L’une des conséquences de la crise économique que nous traversons a été l’augmentation du nombre de personnes qui consultent pour des troubles de l’anxiété et des altérations émotionnelles, un scénario qui ne semble pas changer bientôt. Calamaro a dit "de continuer avec la pharmacie et avec l'endurance", et il en sera ainsi s'il n'y a pas d'autre remède ... mais cela ne semble pas être le plus conseillé, ou du moins c'est ce que l'on peut déduire d'une étude réalisée récemment par Consommateurs et utilisateurs (OCU), qui a constaté qu’il est très courant de prescrire des médicaments traiter les cas d'anxiété et de dépression légère qui pourraient être combattus efficacement par la psychothérapie.

Selon l'OCU, trop d'anxiolytiques et d'antidépresseurs sont utilisés au détriment de l'utilisation d'autres traitements, tels que la psychothérapie, qui sont généralement efficaces chez les patients souffrant d'anxiété et de dépression légère.

Plusieurs études indiquent que près du quart de la population souffrira d'un trouble mental à un moment donné de leur vie. Il est donc essentiel de traiter le traitement de ces affections, ainsi que de l'innocuité et de l'efficacité des médicaments et des thérapies utilisées. importance pour le bien-être des patients.

Selon les données recueillies par l'UCO, trop de personnes sont utilisées anxiolytiques et antidépresseurs au détriment de l'utilisation d'autres traitements, tels que la psychothérapie, qui sont généralement efficaces pour améliorer la qualité de vie des personnes souffrant d'anxiété et de dépression mineure.
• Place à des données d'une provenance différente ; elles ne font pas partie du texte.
(** * Earlier onsets *)

(** C9, as stated, fails.  With 300 million healthy, 2 dead and nobody
    immune, over 700 days and without a lockdown within the horizon,
    social distance from day 7 gives a peak of 1132946 hospitalizable;
    social distance from day 5, an earlier onset of the stricter phase,
    gives a peak of 1132963. *)
Lemma tightening_counterexample :
  exists evo evo' p p',
    simulate_covid19 notebook_globals 300000000 2 0 700 7 700 = Ok evo
    /\ simulate_covid19 notebook_globals 300000000 2 0 700 5 700 = Ok evo'
    /\ max_hospitalized evo = Ok p
    /\ max_hospitalized evo' = Ok p'
    /\ p = 1132946%Z /\ p' = 1132963%Z
    /\ (p < p')%Z.
Proof.
  assert (Hg : rates_in_range notebook_globals = true) by (vm_compute; reflexivity).
  assert (HH : 0 <= 300000000) by Qdecide.
  assert (HD : 0 <= 2) by Qdecide.
  assert (HI : 0 <= 0) by Qdecide.
  assert (Hpos : 0 < 300000000 + 2 + 0) by Qdecide.
  assert (B : peak_bounds notebook_globals 300000000 2 0 700 7 700
              = Some (1132946, 1132946)%Z) by (vm_compute; reflexivity).
  assert (B' : peak_bounds notebook_globals 300000000 2 0 700 5 700
               = Some (1132963, 1132963)%Z) by (vm_compute; reflexivity).
  destruct (peak_bounds_sound _ _ _ _ _ _ _ _ _ Hg HH HD HI Hpos B)
    as (evo & p & E & M & Hp).
  destruct (peak_bounds_sound _ _ _ _ _ _ _ _ _ Hg HH HD HI Hpos B')
    as (evo' & p' & E' & M' & Hp').
  exists evo, evo', p, p'.
  split; [exact E|]. split; [exact E'|].
  split; [exact M|]. split; [exact M'|].
  lia.
Qed.

(** C9, amended: for identical seeds and horizon, replacing a schedule
    by one whose onsets are equal or earlier makes the phase of every
    day at least as strict, so the [R_0] used on each day is not
    higher.  (The peak of the Hospitalizable can increase all the
    same.) *)
Theorem earlier_onsets_tighten_every_day
    (Healthy Dead Immune : Q) (sda la sda' la' : Z) (d : nat) :
  0 <= Healthy -> 0 <= Dead -> 0 <= Immune -> 0 < Healthy + Dead + Immune ->
  (sda' <= sda)%Z -> (la' <= la)%Z ->
  exists st st',
    simulation notebook_globals Healthy Dead Immune (Z.of_nat (S d)) sda la = Ok st
    /\ simulation notebook_globals Healthy Dead Immune (Z.of_nat (S d)) sda' la'
       = Ok st'
    /\ (countermeasures st <= countermeasures st')%nat
    /\ nth (countermeasures st') (R_0 (given notebook_globals)) 0
       <= nth (countermeasures st) (R_0 (given notebook_globals)) 0.
Proof.
  intros HH HD HI Hpos Hsda Hla.
  assert (Hg : rates_in_range notebook_globals = true) by (vm_compute; reflexivity).
  destruct (run_closed notebook_globals Healthy Dead Immune sda la Hg HH HD HI Hpos)
    as (pop & v0 & _ & _ & _ & _ & Hsim & _).
  destruct (run_closed notebook_globals Healthy Dead Immune sda' la' Hg HH HD HI Hpos)
    as (pop' & v0' & _ & _ & _ & _ & Hsim' & _).
  do 2 eexists. split; [apply Hsim|]. split; [apply Hsim'|].
  cbn [countermeasures]. rewrite !countermeasures_after_cases.
  destruct (la <=? Z.of_nat d)%Z eqn:E1, (la' <=? Z.of_nat d)%Z eqn:E2,
           (sda <=? Z.of_nat d)%Z eqn:E3, (sda' <=? Z.of_nat d)%Z eqn:E4;
    repeat match goal with
           | E : (_ <=? _)%Z = true |- _ => apply Z.leb_le in E
           | E : (_ <=? _)%Z = false |- _ => apply Z.leb_gt in E
           end;
    try lia; split; try lia; Qdecide.
Qed.

Lemma earlier_onsets_tighten_every_day_witness :
  exists st st',
    simulation notebook_globals 300000000 2 0 (Z.of_nat (S 6)) 7 700 = Ok st
    /\ simulation notebook_globals 300000000 2 0 (Z.of_nat (S 6)) 5 700 = Ok st'
    /\ (countermeasures st <= countermeasures st')%nat
    /\ nth (countermeasures st') (R_0 (given notebook_globals)) 0
       <= nth (countermeasures st) (R_0 (given notebook_globals)) 0.
Proof.
  apply (earlier_onsets_tighten_every_day 300000000 2 0 7 700 5 700 6);
    [Qdecide | Qdecide | Qdecide | Qdecide | lia | lia].
Defined.

(** * Plotting and statistics *)

Lemma setitem_ok {A : Type} (l : list A) (i : nat) (a : A) :
  (i < length l)%nat ->
  exists l', setitem l i a = Ok l' /\ length l' = length l.
Proof.
  revert i. induction l as [|x l IH]; intros [|i] Hi; simpl in *; try lia.
  - eexists. split; reflexivity.
  - destruct (IH i) as (l' & E & Hl); [lia|]. rewrite E. cbn [bind].
    eexists. split; [reflexivity|]. simpl. now rewrite Hl.
Qed.

Lemma setitem_out_of_range {A : Type} (l : list A) (i : nat) (a : A) :
  (length l <= i)%nat -> setitem l i a = Raise IndexError.
Proof.
  revert i. induction l as [|x l IH]; intros i Hi; [now destruct i|].
  destruct i as [|i]; simpl in *; [lia|]. rewrite IH by lia. reflexivity.
Qed.

Lemma mapM_cons {A B : Type} (f : A -> result B) (a : A) (l : list A) :
  mapM f (a :: l) = (b <- f a ;; bs <- mapM f l ;; Ok (b :: bs)).
Proof. reflexivity. Qed.

Lemma rotate_row (row : list Z) :
  length row = 6%nat ->
  mapM (getitem row) [1; 2; 3; 4; 5; 0]%nat = Ok (rotate row).
Proof.
  intros Hlen.
  destruct row as [|a [|b [|c [|d [|e [|f [|? ?]]]]]]]; try discriminate.
  reflexivity.
Qed.

Lemma mapM_rotate_rows (evolution : list (list Z)) :
  (forall row, In row evolution -> length row = 6%nat) ->
  mapM (fun r => mapM (getitem r) [1; 2; 3; 4; 5; 0]%nat) evolution
  = Ok (map rotate evolution).
Proof.
  induction evolution as [|row evo IH]; intros Hrows; [reflexivity|].
  rewrite mapM_cons, IH by (intros r Hr; apply Hrows; now right).
  rewrite (rotate_row row) by (apply Hrows; now left).
  reflexivity.
Qed.

Lemma forallb_length (n : nat) (l : list (list Z)) :
  (forall row, In row l -> length row = n) ->
  forallb (fun r => (length r =? n)%nat) l = true.
Proof.
  intros Hrows. apply forallb_forall. intros r Hr. apply Nat.eqb_eq. now apply Hrows.
Qed.
(** A node's return dictionary: [Some v] when the key is present. *)
Record Update : Type := mkUpdate {
  upd_news_data : option (list article);
  upd_stock_data : option stock;
  upd_analysis : option string;
  upd_risk_factors : option (list string);
  upd_final_report : option string;
  upd_current_agent : option string;
  upd_error : option string;
  upd_messages : option (list message)
}.

(** [{}] *)
Definition empty_update : Update :=
  mkUpdate None None None None None None None None.

(** [bool(d)] for a return dictionary: it has at least one key. *)
Definition update_nonempty (u : Update) : bool :=
  bool_decide (is_Some (upd_news_data u)) || bool_decide (is_Some (upd_stock_data u))
  || bool_decide (is_Some (upd_analysis u)) || bool_decide (is_Some (upd_risk_factors u))
  || bool_decide (is_Some (upd_final_report u)) || bool_decide (is_Some (upd_current_agent u))
  || bool_decide (is_Some (upd_error u)) || bool_decide (is_Some (upd_messages u)).

(** Python truth tests on optional values. *)
Definition truthy_str (o : option string) : bool :=
  match o with Some s => Text.nonempty s | None => false end.

Definition truthy_list {A} (o : option (list A)) : bool :=
  match o with Some (_ :: _) => true | _ => false end.

Definition truthy_dict (o : option stock) : bool :=
  match o with Some d => negb (Nat.eqb (size d) 0) | None => false end.

(** [key in d] *)
Definition has_key (key : string) (d : stock) : bool :=
  bool_decide (is_Some (d !! key)).

(** Modelled from the spec: [create_initial_state] of
    [src/state/shared_state.py]: a fresh state seeded with the run's subject,
    every other field null and the event log empty. *)
Definition create_initial_state (company : string) : AgentState :=
  mkState company None None None None None None None [].

(** The [replace] policy: a key present in the update overwrites the old
    value, an absent key leaves it. *)
Definition replace_by {A} (new old : option A) : option A :=
  match new with
  | Some v => Some v
  | None => old
  end.
Definition first_id : jsstring := lit "warn-1707984000000".
Definition second_id : jsstring := lit "warn-1707984000001".

(** ** Worlds reached by typing *)

(** [sudo x] typed, Enter not yet pressed. *)
Definition typed_sudo : World :=
  shell_write ticking_clock default_engine (lit "sudo x") spawned.

(** [sudo x] typed and Enter pressed: the decision [first_id] is pending. *)
Definition held_sudo : World :=
  shell_write ticking_clock default_engine (lit "sudo x" ++ CR) spawned.



(** Enter pressed a second time while [first_id] is pending. *)
Definition held_twice : World :=
  shell_write ticking_clock default_engine CR held_sudo.

(** The Warning Result for [sudo x] under the identifier [id]. *)
Definition sudo_warning (id : jsstring) : WarningResult.t :=
  WarningResult.mk id (lit "sudo") medium (lit "sudo x")
    (lit "Executes command with superuser privileges.")
    (lit "Verify you trust this command before running with elevated permissions.").

End Scenarios.

(** ** Strings without white space at their ends *)

Module TrimSpec.

Definition starts_clean (s : jsstring) : Prop :=
  ∀ u, head s = Some u → is_white_space u = false.
Definition ends_clean (s : jsstring) : Prop :=
  ∀ u, last s = Some u → is_white_space u = false.

End TrimSpec.

(** ** Predicates on characters and ledgers used by the pipeline properties *)

Module PipelineSpec.
Import IpcHandlers.

(** The [char] is one of the two line terminators. *)
Definition is_terminator (char : jsstring) : bool :=
  bool_decide (char = CR ∨ char = LF).

(** A printable code unit that is not half of a surrogate pair: typed on its
    own it forms one [char] that reaches the last branch of the loop. *)
Definition is_plain_unit (u : N) : bool :=
  (32 <=? u) && negb (u =? 127)
  && negb (is_high_surrogate u) && negb (is_low_surrogate u).

(** A control character of the fourth branch of the loop: below 0x20 and
    none of escape, backspace, carriage return and line feed. *)
Definition is_abandon_unit (u : N) : bool :=
  (u <? 32) && negb (u =? 27) && negb (u =? 8) && negb (u =? 13)
  && negb (u =? 10).

(** Every entry of the ledger sits under its own identifier, holds a
    carriage return, and its identifier is ['warn-'] followed by a time
    value in decimal. *)
Definition ledger_entries_wellformed (m : gmap jsstring PendingCommand.t)
    : Prop :=
  ∀ id pending,
    m !! id = Some pending →
    PendingCommand.warningId pending = id
    ∧ PendingCommand.pendingData pending = CR
    ∧ ∃ now : Z, id = lit "warn-" ++ number_toString now.

End PipelineSpec.

(** ** Rules for concrete runs of [addRule] *)

Module RuleScenarios.

Definition broken_rule : WarningRule.t :=
  WarningRule.mk (lit "broken") (lit "Broken") (lit "(danger") low
    (lit "never compiles") (lit "none").

Definition danger_rule : WarningRule.t :=
  WarningRule.mk (lit "danger") (lit "Danger") (lit "danger") low
    (lit "mentions danger") (lit "none").

End RuleScenarios.

(** ** The warning overlay of the renderer ([warning-overlay.ts])

    The module state of [warning-overlay.ts], the container element it
    mounts into, and what leaves the module: the messages that the preload
    script ([preload/index.ts]) sends for [confirmExecution] and
    [cancelExecution], the [warning:dismissed] events, and the resolutions of
    the promises returned by [show].  Colours, icons and the layout of the
    modal are left out; of the DOM only the [hidden] class of the container
    and the warning its modal displays are kept, because they decide which
    buttons can be clicked. *)

Module WarningOverlay.
Import IpcHandlers.
(** C2.  The line parser returns the four trimmed segments, in order, when
    the trimmed line is non-empty and splitting it on ['|'] gives exactly
    four segments; otherwise (blank line, or a segment count other than
    four) it returns the invalid result [None].  This holds for both
    scripts. *)
Theorem parse_line_contract (line : pystr) :
  (forall t l s m,
      Root.parse_line line = Some (t, l, s, m)
      <-> strip line <> []
          /\ List.map strip (split BAR (strip line)) = [t; l; s; m])
  /\ (Root.parse_line line = None
      <-> strip line = [] \/ List.length (split BAR (strip line)) <> 4)
  /\ (forall t l s m,
      Day2.parse_line line = Some (t, l, s, m)
      <-> strip line <> []
          /\ List.map strip (split BAR (strip line)) = [t; l; s; m])
  /\ (Day2.parse_line line = None
      <-> strip line = [] \/ List.length (split BAR (strip line)) <> 4).
Proof.
  rewrite parse_line_agree.
  split; [intros; apply Root_parse_line_Some|].
  split; [apply Root_parse_line_None|].
  split; [intros; apply Root_parse_line_Some | apply Root_parse_line_None].
Qed.
(** C7, as amended.  A valid [buy] request for a symbol of the precision
    table, at a positive price, whose quantized amount is below the minimal
    amount.  The minimum-notional step, which runs first, raises the amount
    to the smallest amount of the grid worth at least the minimum notional
    and leaves the leverage alone; that amount is at least the minimal
    amount, so the small-order step changes neither amount nor leverage, the
    final checks pass, and the order goes out for the raised amount.  The
    small-order step itself, for an amount that is still below the minimal
    amount, computes the escalation: the multiplier is the least whole
    number of current notionals that reaches the notional of the minimal
    amount (infinite for a zero amount), the proposed leverage is
    min(leverage x multiplier, 30), the step accepts with the minimal amount
    and the proposal exactly when the multiplier is at most 20 and the
    proposal at most 30, and otherwise ends the sizing with the too-small
    error. *)
Theorem small_order_escalation_in_buy (params : BuyTs.BuyParams)
    (w : Exchange) (cache : option PositionMode) :
  includes (BuyTs.symbol params) "/" = true ->
  0 < BuyTs.amount params ->
  1 <= default 10 (BuyTs.leverage params) <= 30 ->
  ensureTimeSync w = None ->
  getBinanceInstance w = None ->
  let symbol := BuyTs.symbol params in
  let binanceSymbol := replaceSlash symbol in
  let leverage := default 10 (BuyTs.leverage params) in
  let currentPrice :=
    BuyTs.resolvePrice w (BuyTs.price params) binanceSymbol in
  let minAmount := pow10 (- BuyTs.quantityOr3 binanceSymbol) in
  let quantized := BuyTs.adjustPrecision (BuyTs.amount params) binanceSymbol in
  0 < currentPrice ->
  is_Some (BuyTs.SYMBOL_PRECISION !! binanceSymbol) ->
  quantized < minAmount ->
  (exists raised,
      BuyTs.notionalStep symbol binanceSymbol currentPrice quantized
        (Fin leverage)
      = BuyTs.Sized raised (Fin leverage)
      /\ raised
         = BuyTs.adjustedAmount
             (BuyTs.smartAdjustOrderForMinNotional quantized symbol
                currentPrice (Fin leverage))
      /\ minAmount <= raised
      /\ 100 <= raised * currentPrice
      /\ BuyTs.smallOrderStep symbol binanceSymbol currentPrice minAmount
           raised (Fin leverage)
         = BuyTs.Sized raised (Fin leverage)
      /\ BuyTs.sizeOrder symbol (BuyTs.amount params) leverage currentPrice
         = BuyTs.Sized raised (Fin leverage)
      /\ exists first later,
           ordersOf (trace (BuyTs.buy params w cache)) = first :: later
           /\ p_quantity first = raised)
  /\ (forall adjustedAmount,
        0 <= adjustedAmount < minAmount ->
        let multiplier :=
          xceil (xdiv (minAmount * currentPrice)
                   (adjustedAmount * currentPrice)) in
        let proposed := xmin (xmul (Fin leverage) multiplier) 30 in
        let step :=
          BuyTs.smallOrderStep symbol binanceSymbol currentPrice minAmount
            adjustedAmount (Fin leverage) in
        (0 < adjustedAmount ->
         exists k : Z,
           multiplier = Fin (inject_Z k)
           /\ minAmount * currentPrice
              <= inject_Z k * (adjustedAmount * currentPrice)
           /\ inject_Z (k - 1) * (adjustedAmount * currentPrice)
              < minAmount * currentPrice)
        /\ (adjustedAmount == 0 -> multiplier = PInf)
        /\ (xleb multiplier 20 = true -> xleb proposed 30 = true ->
            exists raised,
              step = BuyTs.Sized raised proposed
              /\ (raised = minAmount
                  \/ (minAmount * currentPrice
                      < minNotional (BuyTs.configOf binanceSymbol)
                      /\ raised
                         = BuyTs.adjustedAmount
                             (BuyTs.smartAdjustOrderForMinNotional minAmount
                                symbol currentPrice proposed))))
        /\ (xleb multiplier 20 = false \/ xleb proposed 30 = false ->
            step = BuyTs.Rejected (AmountTooSmall adjustedAmount minAmount))).
Proof.
  intros Hinc Hamt Hlev Hsync Hinst symbol binanceSymbol leverage
    currentPrice minAmount quantized Hprice Htable Hbelow.
  split.
  - destruct (small_amount_sizeOrder params w Hprice Htable Hbelow)
      as [raised [Hstep [Hraised [Hmin [Hnot [Hsmall Hsize]]]]]].
    exists raised.
    split; [exact Hstep|]. split; [exact Hraised|]. split; [exact Hmin|].
    split; [exact Hnot|]. split; [exact Hsmall|]. split; [exact Hsize|].
    apply (buy_sized_submits params w cache Hinc Hamt Hlev Hsync Hinst
             raised (Fin leverage)).
    exact Hsize.
  - intros adjustedAmount Hsmall.
    apply (smallOrderStep_escalation symbol currentPrice adjustedAmount
             leverage Hprice Hsmall).
Qed.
De plus, les patients n'ont souvent pas d'autre alternative, car ils ne se voient pas offrir la possibilité de recevoir un soutien psychologique et, le cas échéant, ils doivent faire face à des listes d'attente pouvant retarder le traitement de plusieurs mois. le recours aux médicaments est la solution la plus immédiate.

Pour cette raison, étant donné que les OCU affectent la nécessité d’améliorer l’assistance fournie à ces personnes en formant des professionnels des soins primaires et en facilitant l’accès des patients à une thérapie psychologique, avec ou sans médicament, selon chaque cas, et expliquer de cette manière, on obtiendrait de meilleurs résultats et pourrait également réduire la perte d'heures de travail qui cause généralement des troubles affectifs, ce qui permettrait de compenser le coût de la psychothérapie.

Clinical depression - major, post-partum, atypical, melancholic, persistent (Août 2019).